Consider following points from perspective of injection moulding process:
(1) Flow length. Flow length of each compound is different. If flow length exceeds process requirements, plastic parts will not be filled. (See Chapter 2 for details)
(2) Flow path waste. Under premise of satisfying filling of each cavity, length of flow channel and size of section should be as small as possible to ensure minimum of flow path waste.
(3) Gate location. When gate position affects position of plastic parts, gate position must be determined first and then ranked. In the case of a multi-cavity mold, gate location should be uniform.
(4) Feeding balance.
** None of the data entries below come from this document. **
(** [destSnap, destTips, _, _, _ := getBitmapSnapshot(cmd, destKey)]: the
    error is dropped. *)
Definition getBitmapSnapshot_noerr (key : bytes) : M SnapRes := λ st,
  match GetSnapshot key (st_ctx st) with
  | (Ok (snap, tips), c) => (Next (classify_bitmap snap tips), mkSt c (st_w st) (st_held st))
  | (Err _, c) => (Next (mkSnapRes None [] false false), mkSt c (st_w st) (st_held st))
  end.

Definition bitop_runner (op : BitOp) (destKey : bytes) (srcKeys : list bytes) : M unit :=
  sources ← read_sources srcKeys;
  let maxLen := max_len sources in
  if (maxLen =? 0)%nat then reply (WriteInteger 0)
  else
    let result := bitop_result op maxLen sources in
    dest ← getBitmapSnapshot_noerr destKey;
    _ ← emit_scalar destKey result (sr_tips dest);
    let tag := match sr_snap dest with
               | None => true
               | Some r => negb (bool_decide (re_TypeTag r = TYPE_STRING)) &&
                           negb (bool_decide (re_TypeTag r = TYPE_UNSPECIFIED))
               end in
    _ ← (if tag : bool then emit_tag destKey TYPE_STRING else mret tt);
    write (WriteInteger (len result)).

Definition handleBitOp `{UnicodeCase} (args : list bytes) : Prep :=
  match args with
  | a0 :: destKey :: src1 :: more =>
    let srcKeys := src1 :: more in
    let accept op := Accept (destKey :: srcKeys) (bitop_runner op destKey srcKeys) in
    match parse_bitop a0 with
    | Some OpNOT =>
      if negb (len srcKeys =? 1)
      then Refuse [] (WriteError (str "ERR BITOP NOT requires one and only one key"))
      else accept OpNOT
    | Some OpDIFF =>
      if len srcKeys <? 2
      then Refuse [] (WriteError (str "ERR BITOP DIFF requires at least two keys"))
      else accept OpDIFF
    | Some OpDIFF1 =>
      if len srcKeys <? 2
      then Refuse [] (WriteError (str "ERR BITOP DIFF1 requires at least two keys"))
      else accept OpDIFF1
    | Some OpANDOR =>
      if len srcKeys <? 2
      then Refuse [] (WriteError (str "ERR BITOP ANDOR requires at least two keys"))
      else accept OpANDOR
    | Some op => accept op
    | None => Refuse [] (WriteError (str "ERR syntax error"))
    end
  | _ => Refuse [] (WriteWrongNumArguments (str "bitop"))
  end.
End Snapshots.

(** ** BITFIELD integers *)

Inductive overflowBehavior : Type := overflowWrap | overflowSat | overflowFail.

#[global] Instance overflowBehavior_eq_dec : EqDecision overflowBehavior.
Proof. solve_decision. Defined.

Definition parseBitfieldType (b : bytes) : option (bool * Z) :=
  match b with
  | c :: (_ :: _) as ds =>
    let signed := if (c =? 105) || (c =? 73) then Some true
                  else if (c =? 117) || (c =? 85) then Some false else None in
    match signed with
    | None => None
    | Some signed =>
      match Atoi (tail b) with
      | None => None
      | Some bits =>
        if (bits <? 1) || (64 <? bits) then None
        else if negb signed && (bits =? 64) then None
        else Some (signed, bits)
      end
    end
  | _ => None
  end.

(** Offset and whether it was written with [#]. *)
Definition parseBitfieldOffset (b : bytes) (bitWidth : Z) : option (Z * bool) :=
  match b with
  | [] => None
  | c :: rest =>
    if c =? 35 then
      match ParseInt64 rest with
      | Some idx => if idx <? 0 then None else Some (i64 (idx * bitWidth), true)
      | None => None
      end
    else
      match ParseInt64 b with
      | Some offset => if offset <? 0 then None else Some (offset, false)
      | None => None
      end
  end.

(** One turn of the reading loop. *)
Definition read_step (data : bytes) (bitOffset value i : Z) : option Z :=
  let bitPos := i64 (bitOffset + i) in
  let byteIdx := Z.quot bitPos 8 in
  let bitIdx := 7 - Z.rem bitPos 8 in
  if byteIdx <? len data then
    b ← go_index data byteIdx;
    Some (Z.lor (i64 (Z.shiftl value 1)) (Z.land (Z.shiftr b bitIdx) 1))
  else Some (i64 (Z.shiftl value 1)).

Fixpoint read_bits (data : bytes) (bitOffset value : Z) (ps : list Z) : option Z :=
  match ps with
  | [] => Some value
  | i :: ps' => value' ← read_step data bitOffset value i; read_bits data bitOffset value' ps'
  end.

Definition sign_extend (value bits : Z) (signed : bool) : Z :=
  if signed && (bits <? 64) then
    let signBit := i64 (Z.shiftl 1 (bits - 1)) in
    if negb (Z.land value signBit =? 0) then i64 (value - i64 (Z.shiftl 1 bits)) else value
  else value.

Definition getBitfieldInt (data : bytes) (bitOffset bits : Z) (signed : bool) : option Z :=
  if len data =? 0 then Some 0
  else value ← read_bits data bitOffset 0 (seqZ 0 bits); Some (sign_extend value bits signed).

(** One turn of the writing loop. *)
Definition write_step (bitOffset bits value : Z) (data : bytes) (i : Z) : option bytes :=
  let bitPos := i64 (bitOffset + i) in
  let byteIdx := Z.quot bitPos 8 in
  if len data <=? byteIdx then Some data
  else
    let bitValue := Z.land (Z.shiftr value (bits - 1 - i)) 1 in
    if bitValue =? 1 then go_update (λ b, Z.lor b (bit_mask bitPos)) byteIdx data
    else go_update (λ b, Z.ldiff b (bit_mask bitPos)) byteIdx data.

Fixpoint write_bits (bitOffset bits value : Z) (data : bytes) (ps : list Z) : option bytes :=
  match ps with
  | [] => Some data
  | i :: ps' => data' ← write_step bitOffset bits value data i; write_bits bitOffset bits value data' ps'
  end.

Definition setBitfieldInt (data : bytes) (bitOffset bits value : Z) : option bytes :=
  let mask := if bits =? 64 then -1 else i64 (i64 (Z.shiftl 1 bits) - 1) in
  write_bits bitOffset bits (Z.land value mask) data (seqZ 0 bits).

Definition checkBitfieldOverflow (value bits : Z) (signed : bool) : bool :=
  if signed then
    if bits =? 64 then false
    else
      let minVal := i64 (- i64 (Z.shiftl 1 (bits - 1))) in
      let maxVal := i64 (i64 (Z.shiftl 1 (bits - 1)) - 1) in
      (value <? minVal) || (maxVal <? value)
  else
    let maxVal := i64 (i64 (Z.shiftl 1 bits) - 1) in
    (value <? 0) || (maxVal <? value).

Definition checkAdditionOverflow (a b : Z) : bool :=
  if (0 <? b) && (i64 (MaxInt64 - b) <? a) then true
  else if (b <? 0) && (a <? i64 (MinInt64 - b)) then true
  else false.

Definition bitfield_bounds (bits : Z) (signed : bool) : Z * Z :=
  if signed && (bits =? 64) then (MinInt64, MaxInt64)
  else if signed then (i64 (- i64 (Z.shiftl 1 (bits - 1))), i64 (i64 (Z.shiftl 1 (bits - 1)) - 1))
  else (0, i64 (i64 (Z.shiftl 1 bits) - 1)).

Definition applyOverflow (value bits : Z) (signed : bool) (behavior : overflowBehavior) : Z :=
  let '(minVal, maxVal) := bitfield_bounds bits signed in
  match behavior with
  | overflowWrap =>
    if signed then
      if bits =? 64 then value
      else
        let range_ := i64 (Z.shiftl 1 bits) in
        let value := Z.rem (i64 (value - minVal)) range_ in
        let value := if value <? 0 then i64 (value + range_) else value in
        i64 (value + minVal)
    else Z.land value maxVal
  | overflowSat | overflowFail =>
    if value <? minVal then minVal else if maxVal <? value then maxVal else value
  end.

(** ** BITFIELD *)

Inductive bitfieldOp : Type := bitfieldGet | bitfieldSet | bitfieldIncrBy.

#[global] Instance bitfieldOp_eq_dec : EqDecision bitfieldOp.
Proof. solve_decision. Defined.

Record subCommand := mkSub {
  sc_op : bitfieldOp;
  sc_signed : bool;
  sc_bits : Z;
  sc_offset : Z;
  sc_value : Z;
  sc_overflow : overflowBehavior;
  sc_offsetMul : bool
}.

Section Bitfield.
Context `{Engine} `{UnicodeCase}.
Injection balance means that compound fills cavity at the same time under substantially same conditions.
(5) In order to meet feeding balance, following methods are generally used:
A. According to feeding arrangement (as shown in Figure 5.1.1), it is suitable for case that size of plastic parts is basically same.

 

B. According to large plastic parts close to main runner, small plastic parts are arranged away from main runner, then plastic and gate size are adjusted to meet feeding balance.
Note: When weight ratio of plastic parts is greater than 8, it should be discussed with product designer. In this case, it is difficult to adjust runner and gate size to meet balance requirements.
(6) Cavity pressure balance. Cavity pressure is divided into two parts, one is axial pressure parallel to mold opening direction; second is lateral pressure perpendicular to mold opening direction. Displacement stress is to balance axial pressure and lateral pressure with respect to center of mold to prevent peak of overflow.
Ways to meet pressure balance:

A. Position is uniform and symmetrical. Axial balance is shown in Figure 5.1.2; lateral balance is shown in Figure 5.1.3.

 

B. Using mold structure balance, figure 5.1.4. This is a commonly used method for balancing side pressure.

 

Consider following points from perspective of mold structure

Position should be such that runner and nozzle are at a certain distance from edge of front cavity to meet sealing requirements. Generally, D1≥5.0mm, D2≥10.0mm, as shown in Figure 5.1.5.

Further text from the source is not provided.